→ **Source records**:
%%
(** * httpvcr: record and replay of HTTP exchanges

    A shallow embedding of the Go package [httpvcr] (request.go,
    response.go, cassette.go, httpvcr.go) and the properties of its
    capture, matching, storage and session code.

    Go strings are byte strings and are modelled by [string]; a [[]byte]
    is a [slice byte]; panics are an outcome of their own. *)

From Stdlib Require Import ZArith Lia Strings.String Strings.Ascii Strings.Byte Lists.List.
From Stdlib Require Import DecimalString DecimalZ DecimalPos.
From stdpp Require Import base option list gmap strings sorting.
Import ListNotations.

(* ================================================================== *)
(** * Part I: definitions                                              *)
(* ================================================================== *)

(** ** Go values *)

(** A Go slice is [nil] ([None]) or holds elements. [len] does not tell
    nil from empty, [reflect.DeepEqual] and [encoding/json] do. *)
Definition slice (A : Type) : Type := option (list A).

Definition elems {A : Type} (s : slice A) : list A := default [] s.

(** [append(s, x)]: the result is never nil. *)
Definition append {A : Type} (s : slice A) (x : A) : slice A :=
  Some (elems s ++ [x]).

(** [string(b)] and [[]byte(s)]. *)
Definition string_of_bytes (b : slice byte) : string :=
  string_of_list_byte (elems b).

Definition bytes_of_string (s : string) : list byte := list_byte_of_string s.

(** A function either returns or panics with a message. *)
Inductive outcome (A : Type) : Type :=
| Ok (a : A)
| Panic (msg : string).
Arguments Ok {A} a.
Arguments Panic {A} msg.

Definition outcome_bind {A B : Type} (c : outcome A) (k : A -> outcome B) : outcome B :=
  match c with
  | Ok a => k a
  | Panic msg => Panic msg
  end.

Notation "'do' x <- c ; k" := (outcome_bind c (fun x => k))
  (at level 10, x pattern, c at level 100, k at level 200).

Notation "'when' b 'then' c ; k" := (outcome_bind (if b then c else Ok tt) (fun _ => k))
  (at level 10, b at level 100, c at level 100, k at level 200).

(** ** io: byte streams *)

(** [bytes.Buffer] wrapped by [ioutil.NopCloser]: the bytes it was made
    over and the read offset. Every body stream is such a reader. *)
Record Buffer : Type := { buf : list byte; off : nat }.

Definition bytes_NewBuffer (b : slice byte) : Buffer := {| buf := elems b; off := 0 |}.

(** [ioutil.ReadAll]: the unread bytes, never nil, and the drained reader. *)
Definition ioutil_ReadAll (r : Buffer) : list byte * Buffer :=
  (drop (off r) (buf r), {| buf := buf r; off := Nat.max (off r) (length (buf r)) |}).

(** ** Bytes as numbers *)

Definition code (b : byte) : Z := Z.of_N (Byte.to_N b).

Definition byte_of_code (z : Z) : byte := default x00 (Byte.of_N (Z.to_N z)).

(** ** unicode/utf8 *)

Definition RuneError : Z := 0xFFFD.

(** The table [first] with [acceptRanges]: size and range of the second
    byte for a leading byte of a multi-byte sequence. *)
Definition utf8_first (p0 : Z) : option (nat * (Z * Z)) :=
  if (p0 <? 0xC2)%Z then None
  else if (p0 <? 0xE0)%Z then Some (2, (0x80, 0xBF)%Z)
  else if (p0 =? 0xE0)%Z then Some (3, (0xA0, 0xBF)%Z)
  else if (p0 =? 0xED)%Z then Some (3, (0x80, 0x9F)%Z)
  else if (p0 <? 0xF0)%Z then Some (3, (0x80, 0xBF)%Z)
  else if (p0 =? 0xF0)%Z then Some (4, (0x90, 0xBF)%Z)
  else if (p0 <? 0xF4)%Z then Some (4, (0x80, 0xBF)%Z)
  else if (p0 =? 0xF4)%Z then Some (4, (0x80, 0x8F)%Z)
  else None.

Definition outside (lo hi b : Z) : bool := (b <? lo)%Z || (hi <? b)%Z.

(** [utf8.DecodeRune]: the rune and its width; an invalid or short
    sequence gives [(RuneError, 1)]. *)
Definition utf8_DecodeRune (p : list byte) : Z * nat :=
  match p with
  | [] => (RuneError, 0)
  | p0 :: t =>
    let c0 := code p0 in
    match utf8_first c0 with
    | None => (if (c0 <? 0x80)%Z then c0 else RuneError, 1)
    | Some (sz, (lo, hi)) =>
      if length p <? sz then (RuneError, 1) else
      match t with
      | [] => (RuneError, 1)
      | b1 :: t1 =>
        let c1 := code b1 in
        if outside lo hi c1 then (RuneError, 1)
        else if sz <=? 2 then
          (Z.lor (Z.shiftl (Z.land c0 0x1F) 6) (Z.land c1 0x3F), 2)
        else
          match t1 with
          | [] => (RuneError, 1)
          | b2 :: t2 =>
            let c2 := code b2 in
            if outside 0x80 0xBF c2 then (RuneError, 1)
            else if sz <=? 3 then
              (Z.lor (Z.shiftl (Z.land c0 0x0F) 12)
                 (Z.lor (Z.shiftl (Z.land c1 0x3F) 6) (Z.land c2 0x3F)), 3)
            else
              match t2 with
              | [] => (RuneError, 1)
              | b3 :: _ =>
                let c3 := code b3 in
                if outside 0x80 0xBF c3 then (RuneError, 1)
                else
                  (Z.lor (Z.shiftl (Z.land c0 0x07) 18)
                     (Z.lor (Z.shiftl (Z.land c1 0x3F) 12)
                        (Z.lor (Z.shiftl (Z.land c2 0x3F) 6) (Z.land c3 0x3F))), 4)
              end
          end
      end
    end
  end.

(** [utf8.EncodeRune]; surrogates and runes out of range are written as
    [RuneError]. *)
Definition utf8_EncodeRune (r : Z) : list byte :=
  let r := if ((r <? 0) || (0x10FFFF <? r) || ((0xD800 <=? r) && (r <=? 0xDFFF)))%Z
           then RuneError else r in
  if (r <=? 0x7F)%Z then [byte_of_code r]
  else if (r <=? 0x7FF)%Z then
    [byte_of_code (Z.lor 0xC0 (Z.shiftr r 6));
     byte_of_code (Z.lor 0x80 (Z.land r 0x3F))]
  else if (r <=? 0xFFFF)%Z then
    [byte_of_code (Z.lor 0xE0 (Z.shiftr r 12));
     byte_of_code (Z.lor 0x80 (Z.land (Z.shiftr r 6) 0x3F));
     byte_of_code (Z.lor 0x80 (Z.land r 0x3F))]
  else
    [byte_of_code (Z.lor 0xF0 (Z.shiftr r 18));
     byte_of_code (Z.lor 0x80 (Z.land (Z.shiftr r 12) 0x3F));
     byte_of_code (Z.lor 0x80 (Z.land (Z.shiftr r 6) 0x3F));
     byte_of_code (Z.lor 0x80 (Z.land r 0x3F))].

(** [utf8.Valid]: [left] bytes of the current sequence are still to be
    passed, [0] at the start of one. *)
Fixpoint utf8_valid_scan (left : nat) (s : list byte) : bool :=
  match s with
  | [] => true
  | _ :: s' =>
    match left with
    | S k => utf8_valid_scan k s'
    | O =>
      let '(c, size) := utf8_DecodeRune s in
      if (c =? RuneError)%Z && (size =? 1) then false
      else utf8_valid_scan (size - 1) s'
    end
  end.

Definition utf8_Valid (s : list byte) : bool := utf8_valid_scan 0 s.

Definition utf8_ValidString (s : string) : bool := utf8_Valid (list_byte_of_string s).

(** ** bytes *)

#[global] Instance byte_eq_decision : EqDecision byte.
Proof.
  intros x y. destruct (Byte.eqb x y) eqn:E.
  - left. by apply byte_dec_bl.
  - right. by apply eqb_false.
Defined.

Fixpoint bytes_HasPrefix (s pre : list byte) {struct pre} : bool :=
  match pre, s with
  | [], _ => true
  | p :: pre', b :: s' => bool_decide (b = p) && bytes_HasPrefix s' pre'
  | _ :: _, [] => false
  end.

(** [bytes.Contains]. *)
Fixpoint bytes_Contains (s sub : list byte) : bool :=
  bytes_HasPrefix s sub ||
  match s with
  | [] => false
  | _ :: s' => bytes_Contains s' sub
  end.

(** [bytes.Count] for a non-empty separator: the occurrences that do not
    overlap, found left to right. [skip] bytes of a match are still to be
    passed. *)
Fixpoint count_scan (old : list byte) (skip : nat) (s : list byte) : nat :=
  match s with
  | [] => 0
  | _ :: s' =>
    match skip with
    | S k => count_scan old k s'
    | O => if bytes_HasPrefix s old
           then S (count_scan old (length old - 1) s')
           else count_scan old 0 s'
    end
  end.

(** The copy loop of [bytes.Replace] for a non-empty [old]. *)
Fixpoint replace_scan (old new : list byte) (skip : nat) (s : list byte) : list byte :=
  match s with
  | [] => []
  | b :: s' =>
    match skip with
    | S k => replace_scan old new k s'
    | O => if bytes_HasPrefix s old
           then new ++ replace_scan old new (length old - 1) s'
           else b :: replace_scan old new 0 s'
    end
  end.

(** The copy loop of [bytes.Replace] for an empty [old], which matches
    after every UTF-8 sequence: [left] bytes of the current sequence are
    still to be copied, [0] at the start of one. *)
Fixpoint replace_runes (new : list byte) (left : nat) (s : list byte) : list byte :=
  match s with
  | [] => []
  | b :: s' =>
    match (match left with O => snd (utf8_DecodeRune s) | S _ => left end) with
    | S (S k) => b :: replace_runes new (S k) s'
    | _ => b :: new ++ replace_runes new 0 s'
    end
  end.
%%
%%
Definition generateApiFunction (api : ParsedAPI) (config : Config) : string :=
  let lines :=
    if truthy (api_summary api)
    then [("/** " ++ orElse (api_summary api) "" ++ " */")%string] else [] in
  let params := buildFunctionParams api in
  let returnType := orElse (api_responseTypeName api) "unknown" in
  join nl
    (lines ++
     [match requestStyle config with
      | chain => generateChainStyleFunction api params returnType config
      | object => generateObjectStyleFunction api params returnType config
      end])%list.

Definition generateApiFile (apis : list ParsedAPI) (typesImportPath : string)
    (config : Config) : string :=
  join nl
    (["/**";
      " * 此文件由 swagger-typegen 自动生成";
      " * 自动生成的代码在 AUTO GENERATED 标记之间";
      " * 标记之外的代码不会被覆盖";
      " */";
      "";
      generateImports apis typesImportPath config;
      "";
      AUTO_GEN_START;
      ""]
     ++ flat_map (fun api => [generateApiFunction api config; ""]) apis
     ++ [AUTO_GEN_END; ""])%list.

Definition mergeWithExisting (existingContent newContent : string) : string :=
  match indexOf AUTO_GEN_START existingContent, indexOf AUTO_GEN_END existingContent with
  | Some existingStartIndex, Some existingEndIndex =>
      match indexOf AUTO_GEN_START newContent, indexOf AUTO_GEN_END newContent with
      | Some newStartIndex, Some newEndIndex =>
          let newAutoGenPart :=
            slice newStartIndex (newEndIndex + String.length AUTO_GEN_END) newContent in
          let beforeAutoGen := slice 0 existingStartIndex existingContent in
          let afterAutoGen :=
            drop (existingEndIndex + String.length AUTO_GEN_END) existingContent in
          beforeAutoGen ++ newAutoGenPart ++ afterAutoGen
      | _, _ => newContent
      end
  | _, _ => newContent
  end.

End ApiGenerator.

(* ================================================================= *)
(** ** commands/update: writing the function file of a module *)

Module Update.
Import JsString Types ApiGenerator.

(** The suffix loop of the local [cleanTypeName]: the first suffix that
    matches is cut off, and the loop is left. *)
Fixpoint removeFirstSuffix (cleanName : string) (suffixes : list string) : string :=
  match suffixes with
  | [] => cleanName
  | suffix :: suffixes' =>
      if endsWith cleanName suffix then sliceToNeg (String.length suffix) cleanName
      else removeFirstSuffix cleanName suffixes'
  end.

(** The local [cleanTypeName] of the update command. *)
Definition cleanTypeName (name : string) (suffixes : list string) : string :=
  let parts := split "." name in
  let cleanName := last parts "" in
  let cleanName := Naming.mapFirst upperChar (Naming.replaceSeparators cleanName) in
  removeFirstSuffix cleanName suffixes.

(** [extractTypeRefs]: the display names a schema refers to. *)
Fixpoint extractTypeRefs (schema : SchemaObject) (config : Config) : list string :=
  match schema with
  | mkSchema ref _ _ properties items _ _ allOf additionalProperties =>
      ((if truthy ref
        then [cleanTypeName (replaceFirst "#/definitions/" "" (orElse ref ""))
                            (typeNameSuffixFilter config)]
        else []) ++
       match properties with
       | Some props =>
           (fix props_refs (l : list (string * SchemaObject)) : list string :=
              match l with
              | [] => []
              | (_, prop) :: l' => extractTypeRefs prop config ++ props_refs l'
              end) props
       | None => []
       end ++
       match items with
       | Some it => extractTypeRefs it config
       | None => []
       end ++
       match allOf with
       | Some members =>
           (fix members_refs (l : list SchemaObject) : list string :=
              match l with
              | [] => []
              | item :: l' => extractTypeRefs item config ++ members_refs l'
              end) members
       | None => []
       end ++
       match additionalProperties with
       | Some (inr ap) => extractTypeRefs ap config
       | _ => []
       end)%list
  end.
%%
%%
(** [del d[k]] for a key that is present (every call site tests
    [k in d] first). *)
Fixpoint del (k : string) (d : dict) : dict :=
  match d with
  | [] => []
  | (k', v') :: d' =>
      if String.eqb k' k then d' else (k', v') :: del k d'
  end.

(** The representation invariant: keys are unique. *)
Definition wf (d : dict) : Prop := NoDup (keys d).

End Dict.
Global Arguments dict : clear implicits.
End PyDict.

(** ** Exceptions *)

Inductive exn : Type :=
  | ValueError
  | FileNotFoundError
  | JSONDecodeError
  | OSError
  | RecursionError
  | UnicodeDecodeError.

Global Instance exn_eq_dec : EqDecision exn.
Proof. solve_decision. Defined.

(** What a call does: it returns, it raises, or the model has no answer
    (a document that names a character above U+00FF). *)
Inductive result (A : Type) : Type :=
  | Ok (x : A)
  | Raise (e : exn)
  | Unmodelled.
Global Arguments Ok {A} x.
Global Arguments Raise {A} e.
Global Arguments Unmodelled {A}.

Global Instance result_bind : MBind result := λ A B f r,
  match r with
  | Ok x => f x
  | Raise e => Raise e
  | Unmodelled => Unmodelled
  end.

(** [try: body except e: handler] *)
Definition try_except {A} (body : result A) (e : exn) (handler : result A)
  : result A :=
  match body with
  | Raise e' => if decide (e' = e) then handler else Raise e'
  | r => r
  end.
%%
→ **What needs to be done**: The required answer is the run of lines above, starting at the line with "(** * httpvcr: record" and ending at the line with "(** [append(s, x)]: the", reproduced exactly with both ends.

→ **Solution for this task**:
(** * httpvcr: record and replay of HTTP exchanges

    A shallow embedding of the Go package [httpvcr] (request.go,
    response.go, cassette.go, httpvcr.go) and the properties of its
    capture, matching, storage and session code.

    Go strings are byte strings and are modelled by [string]; a [[]byte]
    is a [slice byte]; panics are an outcome of their own. *)

From Stdlib Require Import ZArith Lia Strings.String Strings.Ascii Strings.Byte Lists.List.
From Stdlib Require Import DecimalString DecimalZ DecimalPos.
From stdpp Require Import base option list gmap strings sorting.
Import ListNotations.

(* ================================================================== *)
(** * Part I: definitions                                              *)
(* ================================================================== *)

(** ** Go values *)

(** A Go slice is [nil] ([None]) or holds elements. [len] does not tell
    nil from empty, [reflect.DeepEqual] and [encoding/json] do. *)
Definition slice (A : Type) : Type := option (list A).

Definition elems {A : Type} (s : slice A) : list A := default [] s.

(** [append(s, x)]: the result is never nil. *)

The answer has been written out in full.